Кроме самого купца в каюте оставались Пуст и Марбет. Остальных уложили на палубе гребцов, расстелив шкуры между скамеек и устроив навес из паруса и вёсел.
- Ты восемь лет ходишь со мной по морям, Жаку Фрес, - отдышавшись, заговорил Картен, в изнеможении прикрывая глаза. - Четвёртый год пошёл с тех пор, как я доверил тебе рулевое весло.
- Да, хозяин, - дрогнувшим голосом почтительно подтвердил матрос.
- Разве ты не сможешь угадать приближение шторма? - капитан пытливо взглянул в лицо. собеседника.
Тот, заметно волнуясь, кивнул.
- Смогу, хозяин.
- Тогда нам остаётся только положиться на волю богов и твою удачу, - больной вновь прикрыл глаза.
Милим поднёс к его рту чашку с целебным отваром. Сделав глоток, купец поморщился. Раб торопливо схватил стоявшую у стены лохань.
Ника поспешила покинуть каюту. Вскоре вышли Крек Палпин с Жаку Фресом. Девушка окинула взглядом лежащих матросов. Кто-то ёжился, плотнее заворачиваясь в оленьи шкуры, кто-то просто лежал с закрытыми глазами, тяжело дыша и шмыгая носом. Лёгкий ветерок чуть раскачивал судно и трепал края полотняного навеса.
У открытого люка сидели двое караульных, лениво наблюдая за четырьмя рабынями. Гантки то поили больных водой и лекарством, то подставляли миску под рвоту, то помогали дойти до борта, чтобы облегчиться.
Одни моряки вели себя прилично, хотя и воспринимали подобную заботу, как само собой разумеющееся. Другие - капризничали, кричали на девушек, награждали их тычками, иногда даже били, на сколько хватало сил. Когда одна из ганток попробовала огрызнуться, в дело вступили стражники, и поколотив её древками копий, отправили обратно в трюм, заменив на другую рабыню.
Возможно, отвар без мёда не обладал таким целебным воздействием?
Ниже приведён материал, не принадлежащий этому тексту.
(* ===== verification/TokenBucketProps.v ===== *)
(** Correctness of the token-bucket ledger.

    [bookkeeping] forgets the balances of a token-bucket ledger and leaves a
    sliding-window ledger with the same keys, reservations and counters, so the
    invariant of [LedgerInvariants] is reused for the shared bookkeeping.
    [bucket_inv] adds that every balance is a finite double between zero and
    the capacity.  Every operation preserves both; the admission decision and
    the eviction theorem follow. *)

From S2P Require Import Prelude Float64 Ledger LedgerInvariants TokenBucket.
From Stdlib Require Import Floats.SpecFloat.

Local Open Scope N_scope.

(** * The bookkeeping part *)

Definition plain_active (r : ActiveReservation) : Ledger.ActiveReservation :=
  Ledger.mkActive (estimate r) (created_at_ms r).

Definition plain_state (st : BucketState) : KeyState := mkKeyState [] (plain_active <$> active st).

Definition plain_config (c : TokenBucketConfig) : LedgerConfig :=
  mkLedgerConfig [] (reservation_timeout_ms c) (max_keys c) (max_key_length c) (max_active_reservations c).

Definition bookkeeping (L : TokenBucketLedger) : Ledger :=
  mkLedger (plain_config (config L)) (plain_state <$> keys L) (reservations L) (next_id L) (key_count L)
    (active_reservations L).

Lemma bookkeeping_set_key k st L :
  bookkeeping (set_key k st L) = Ledger.set_key k (plain_state st) (bookkeeping L).
Proof. unfold bookkeeping, set_key, Ledger.set_key. cbn. by rewrite fmap_insert. Qed.

Lemma bookkeeping_lookup L k st : keys L !! k = Some st -> Ledger.keys (bookkeeping L) !! k = Some (plain_state st).
Proof. intros Hk. cbn. by rewrite lookup_fmap, Hk. Qed.

Lemma bookkeeping_index L id k :
  wf (bookkeeping L) -> reservations L !! id = Some k ->
  exists st r, keys L !! k = Some st /\ active st !! id = Some r.
Proof.
  intros Hwf Hr. destruct (proj1 (wf_index _ Hwf id k) Hr) as (st & r & Hk & Ha).
  cbn in Hk. rewrite lookup_fmap, fmap_Some in Hk. destruct Hk as (st0 & Hk & ->).
  cbn in Ha. rewrite lookup_fmap, fmap_Some in Ha. destruct Ha as (r0 & Ha & ->). eauto.
Qed.

(** * Balances *)

Section Balances.
Local Open Scope Z_scope.

(** The value of one token in units. *)
Definition token : Z := 2 ^ 1074.

(** The balance of a bucket of [cap] tokens: a finite double in [0, cap]. *)
Definition balance (cap : N) (st : BucketState) (u : Z) : Prop :=
  is_value (tokens st) u /\ 0 <= u <= Z.of_N cap * token.

Definition bucket_ok (cap : N) (st : BucketState) : Prop := exists u, balance cap st u.

(** What [validate] guarantees of the two numbers of the refill formula. *)
Record rate_ok (c : TokenBucketConfig) : Prop := mkRateOk {
  rate_capacity : 1 <= Z.of_N (capacity c) <= 2 ^ 53;
  rate_positive : exists m e, refill_rate c = S754_finite false m e /\ bounded 53 1024 m e = true
}.

Lemma validate_rate_ok c : valid (refill_rate c) = true -> validate c = Ok tt -> rate_ok c.
Proof.
  intros Hv. unfold validate, validate_capacity_and_refill_rate.
  destruct (N.eqb_spec (capacity c) 0); [done|]. destruct (N.ltb_spec MAX_F64_SAFE_INTEGER (capacity c)) as [|Hle]; [done|].
  destruct (is_finite (refill_rate c)) eqn:Hf; [|done]. cbn [negb orb].
  destruct (SFleb (refill_rate c) (f64_of_N 0)) eqn:Hp; [done|]. intros _. split.
  - change MAX_F64_SAFE_INTEGER with (Z.to_N (2 ^ 53)) in Hle. lia.
  - destruct (refill_rate c) as [| | |[] m e]; try discriminate. by exists m, e.
Qed.

Lemma of_N_valid n : valid (f64_of_N n) = true /\ nonneg (f64_of_N n).
Proof. destruct (normalize_valid (Z.of_N n) 0 false) as (H1 & H2 & _). split; [done|]. apply H2. lia. Qed.

Lemma capacity_value c : rate_ok c -> is_value (f64_of_N (capacity c)) (Z.of_N (capacity c) * token).
Proof. intros [Hc _]. apply of_Z_value. lia. Qed.

Lemma earned_valid c n :
  rate_ok c ->
  let x := f64_mul (f64_div (f64_of_N n) (f64_of_N 1000)) (refill_rate c) in valid x = true /\ nonneg x.
Proof.
  intros [_ (m & e & -> & Hb)]. destruct (of_N_valid n) as [Hv Hn].
  destruct (f64_of_N 1000) as [| | |[] m' e'] eqn:E; try discriminate.
  destruct (div_valid (f64_of_N n) m' e' Hv Hn) as [Hd Hdn]; [by injection E as <- <-|].
  by apply mul_valid.
Qed.

Lemma new_bucket_ok c : rate_ok c -> bucket_ok (capacity c) (new_bucket (capacity c)).
Proof.
  intros Hr. eexists. split; [by apply capacity_value|]. pose proof (value_nonneg _ _ (capacity_value c Hr)). lia.
Qed.

Lemma refill_ok c now st : rate_ok c -> bucket_ok (capacity c) st -> bucket_ok (capacity c) (refill now c st).
Proof.
  intros Hr (u & Hu & Hb). unfold refill. destruct (0 <? _)%N; [|by exists u].
  destruct (earned_valid c (saturating_sub now (last_refill_ms st)) Hr) as [Hv Hn].
  pose proof Hu as (Vu & _ & Nu & _). destruct (add_valid _ _ Vu Hv Nu Hn) as [Va Na].
  destruct (min_value _ _ _ Va Na (capacity_value c Hr)) as (w & Hw & Hwb). by exists w.
Qed.

(** A full bucket stays full. *)
Lemma refill_full c now st :
  rate_ok c -> tokens st = f64_of_N (capacity c) ->
  tokens (refill now c st) = f64_of_N (capacity c).
Proof.
  intros Hr Ht. unfold refill. destruct (0 <? _)%N; [|done]. cbn [tokens]. rewrite Ht.
  destruct (earned_valid c (saturating_sub now (last_refill_ms st)) Hr) as [Hv Hn].
  apply (full_stays_full _ _ _ (capacity_value c Hr)); [|done..].
  assert (0 < token) by (apply Z.pow_pos_nonneg; lia). destruct Hr as [Hc _]. nia.
Qed.

Lemma ok_active cap st t m : bucket_ok cap st -> bucket_ok cap (mkBucketState (tokens st) t m).
Proof. done. Qed.

(** The comparison the code makes before it debits. *)
Lemma not_gtb_value x u n : is_value x u -> f64_gtb (f64_of_N n) x = false ->
  exists v, is_value (f64_of_N n) v /\ v <= u.
Proof.
  intros (Vx & Fx & Nx & Ux) Hg. destruct (of_N_valid n) as [Vn Nn]. unfold f64_gtb in Hg.
  destruct (is_finite (f64_of_N n)) eqn:Fn.
  - exists (units (f64_of_N n)). split; [done|]. rewrite ltb_units, Ux in Hg by done. by apply Z.ltb_ge in Hg.
  - destruct (f64_of_N n) as [|s| |]; try discriminate; [|done]. cbn in Nn. subst s.
    destruct x; try discriminate; done.
Qed.

Lemma debit_ok cap st n t m :
  bucket_ok cap st -> f64_gtb (f64_of_N n) (tokens st) = false ->
  bucket_ok cap (mkBucketState (f64_sub (tokens st) (f64_of_N n)) t m).
Proof.
  intros (u & Hu & Hb) Hg. destruct (not_gtb_value _ _ _ Hu Hg) as (v & Hv & Hle).
  destruct (sub_value_le _ _ _ _ Hu Hv Hle) as (w & Hw & Hwb). exists w. split; [done|lia].
Qed.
Или Нике просто повезло. Но пока только двое из заболевших начали потихоньку выздоравливать., а умерли уже восемь. Ещё тринадцать лежат, а из оставшихся на ногах здоровыми выглядят только пятеро, включая пассажирку.
Она уже начинала жалеть, что капитан не принял предложение Жаку Фреса и не согласился высадиться на берег. Девушка всё чаще с тревогой поглядывала на небо. Но погода, словно пытаясь компенсировать прочие неудачи, продолжала радовать мореходов. Ровный ветерок дул с северо-востока, медленно, но неуклонно приближая их к Канакерну. Несмотря на увеличение числа едоков, продуктов и воды пока хватало. Вот только каши из разваренных зёрен пшеницы и какой-то местной культуры, напоминавшей крупное желтовато-красное пшено, успели всем надоесть.
Получив в своё распоряжение невольницу, пассажирка решила заняться рыбной ловлей. Увы, но на этот раз результат оказался значительно скромнее. Видимо, сказывалось отсутствие загонщиков - касаток. Тем не менее, улова хватило, чтобы сварить суп и накормить больных. Не теряя надежды, девушка, полностью свалив приготовление еды на Ильде, сосредоточилась на рыбалке. Отравления она не боялась. Хозяева и рабы питались из одного котла, хотя и в два приёма. Сначала одна половина рабов и половина команды, потом вторая.